══ Source data
(* ===== verification/Clocks.v ===== *)
(** * Clocks and timers of a process (kernel/time.c, kernel/time.h)

    The calls on clocks, the interval timer of a process, its numbered timers, and the operations of timer files.  Calls are steps over guest memory and the file layer as in
    Files.v; the timers themselves are those of Timers.v, and a timer file is a file without a name as in Adhoc.v.  What the host's clocks say, and what [malloc] leaves in a
    new timer, are parameters.  The lock of the process, which no other thread holds here, is left out. *)

From S2P Require Import Prelude Errno FileLock Memory User Fpu Vfs Path Fd Generic Space Exec Tmpfs Files Adhoc Timers.

Module Clocks.
Import Errno Vfs Fd Space Files Timers.
Abbreviation POLL_READ := Adhoc.POLL_READ.
Abbreviation HasAdhoc := Adhoc.HasAdhoc.
Abbreviation wakeup := Adhoc.wakeup.

Definition CLOCK_REALTIME_ : Z := 0.
Definition CLOCK_MONOTONIC_ : Z := 1.
Definition CLOCK_PROCESS_CPUTIME_ID_ : Z := 2.
Definition CLOCK_REALTIME_COARSE_ : Z := 5.
Definition ITIMER_REAL_ : Z := 0.
Definition TIMERS_MAX : Z := 16.
Definition SIGEV_SIGNAL_ : Z := 0.
Definition SIGEV_NONE_ : Z := 1.
Definition SIGEV_THREAD_ID_ : Z := 4.
Definition TIMER_ABSTIME_ : Z := Z.shiftl 1 0.
Definition SIGALRM_ : Z := 14.

(** Clocks of the host. *)
Inductive clockid := CLOCK_REALTIME | CLOCK_MONOTONIC.
Definition clockid_to_real (clock : Z) : Z + clockid :=
  if (clock =? CLOCK_REALTIME_) || (clock =? CLOCK_REALTIME_COARSE_) then inr CLOCK_REALTIME
  else if clock =? CLOCK_MONOTONIC_ then inr CLOCK_MONOTONIC
  else inl _EINVAL.

(** ** State *)

(** [struct posix_timer]; [pt_group] says that the pointer to the group is set. *)
Record posix_timer := mk_posix_timer {
  pt_timer : option Z;
  pt_timer_id : Z;
  pt_group : bool;
  pt_thread_pid : Z;
  pt_signal : Z;
  pt_sig_value : Z }.
Definition set_pt_timer (v : option Z) (x : posix_timer) : posix_timer :=
  mk_posix_timer v (pt_timer_id x) (pt_group x) (pt_thread_pid x) (pt_signal x) (pt_sig_value x).

(** The information that comes with a signal of a timer: its number and the value it was made with. *)
Record timer_info := mk_timer_info { ti_timer : Z; ti_value : Z }.

(** The timer objects with their clocks; what was done about their threads, the last one first; the interval timer and the numbered timers of the process; of the files that
    are timers, the object and the number of times it called back; the lock of the process table; and the signals sent, by task. *)
Record clocks := mk_clocks {
  timers : gmap Z (clockid * timer);
  thread_actions : list (Z * action);
  itimer : option Z;
  posix_timers : list posix_timer;
  timerfds : gmap Z (Z * Z);
  pids_locked : bool;
  sent : list (Z * Z * timer_info) }.
Definition set_timers v x := mk_clocks v (thread_actions x) (itimer x) (posix_timers x) (timerfds x) (pids_locked x) (sent x).
Definition set_thread_actions v x := mk_clocks (timers x) v (itimer x) (posix_timers x) (timerfds x) (pids_locked x) (sent x).
Definition set_itimer v x := mk_clocks (timers x) (thread_actions x) v (posix_timers x) (timerfds x) (pids_locked x) (sent x).
Definition set_posix_timers v x := mk_clocks (timers x) (thread_actions x) (itimer x) v (timerfds x) (pids_locked x) (sent x).
Definition set_timerfds v x := mk_clocks (timers x) (thread_actions x) (itimer x) (posix_timers x) v (pids_locked x) (sent x).
Definition set_pids_locked v x := mk_clocks (timers x) (thread_actions x) (itimer x) (posix_timers x) (timerfds x) v (sent x).
Definition set_sent v x := mk_clocks (timers x) (thread_actions x) (itimer x) (posix_timers x) (timerfds x) (pids_locked x) v.

(** A state with clocks in it, and the host: its clocks, [time], [nanosleep] with what it leaves in the time that remains, [gettimeofday], the time the thread used, the error
    number, and what a new timer holds; [timerfd_ops] is the address of the table of operations.  [pid_get_task] says whether there is a task, [leader] is the process. *)
Class HasClocks (F : Type) {HA : HasAdhoc F} := {
  get_clocks : F -> clocks;
  put_clocks : clocks -> F -> F;
  get_put_clocks x f : get_clocks (put_clocks x f) = x;
  put_put_clocks x y f : put_clocks x (put_clocks y f) = put_clocks x f;
  wakeup_clocks fd evs f : get_clocks (wakeup fd evs f) = get_clocks f;
  timerfd_ops : Z;
  timespec_now_ : clockid -> vfs F -> timespec;
  host_time : vfs F -> Z;
  clock_gettime : clockid -> vfs F -> Z * timespec;
  clock_getres : clockid -> vfs F -> Z * timespec;
  nanosleep : timespec -> V F (Z * timespec);
  gettimeofday : vfs F -> Z * (Z * Z) * (Z * Z);
  rusage_get_current : vfs F -> (Z * Z) * (Z * Z);
  errno_map : vfs F -> Z;
  junk : vfs F -> timespec * timespec * timespec;
  pid_get_task : Z -> F -> bool;
  leader : F -> Z;
}.

Section Operations.
Context {F U : Type} {SF : System F} {HA : HasAdhoc F} {HC : HasClocks F} {SP : Space U}.
#[local] Abbreviation C := (call F U).

Definition state (s : vfs F) : clocks := get_clocks (fsd s).
Definition set_state (x : clocks) (s : vfs F) : vfs F := set_fsd (put_clocks x (fsd s)) s.
Definition update (g : clocks -> clocks) : V F unit := modify (fun s => set_state (g (state s)) s).

(** *** Objects *)

Definition new_timer (clock : clockid) : V F Z :=
  let! a := malloc in
  let! s := gets id in
  let '(js, je, ji) := junk s in
  update (fun x => set_timers (<[a := (clock, timer_new js je ji)]> (timers x)) x) ;;
  ret a.
Definition set_timer (a : Z) (spec : timer_spec) : V F (Z * timer_spec) :=
  let! s := gets id in
  let! (clock, t) := deref (timers (state s) !! a) in
  let '(old, t', act) := timer_set (timespec_now_ clock s) t spec in
  update (fun x => set_thread_actions ((a, act) :: thread_actions x) (set_timers (<[a := (clock, t')]> (timers x)) x)) ;;
  ret (0, old).
Definition free_timer (a : Z) : V F unit :=
  let! s := gets id in
  let! (clock, t) := deref (timers (state s) !! a) in
  let '(o, act) := timer_free t in
  update (fun x => set_thread_actions ((a, act) :: thread_actions x)
    (set_timers (match o with Some t' => <[a := (clock, t')]> (timers x) | None => delete a (timers x) end) x)).

Definition lock_pids : V F unit := let! s := gets id in if pids_locked (state s) then hang else update (set_pids_locked true).
Definition unlock_pids : V F unit := update (set_pids_locked false).
Definition send_signal (task sig : Z) (info : timer_info) : V F unit := update (fun x => set_sent ((task, sig, info) :: sent x) x).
════
▸ Exercise instructions:
Each line in the entries above, starting at the line with "Definition free_timer (a" and ending at the line with "Definition unlock_pids : V", is to be printed exactly, and only those lines.

▸ Exercise result:
Definition free_timer (a : Z) : V F unit :=
  let! s := gets id in
  let! (clock, t) := deref (timers (state s) !! a) in
  let '(o, act) := timer_free t in
  update (fun x => set_thread_actions ((a, act) :: thread_actions x)
    (set_timers (match o with Some t' => <[a := (clock, t')]> (timers x) | None => delete a (timers x) end) x)).

Definition lock_pids : V F unit := let! s := gets id in if pids_locked (state s) then hang else update (set_pids_locked true).
Definition unlock_pids : V F unit := update (set_pids_locked false).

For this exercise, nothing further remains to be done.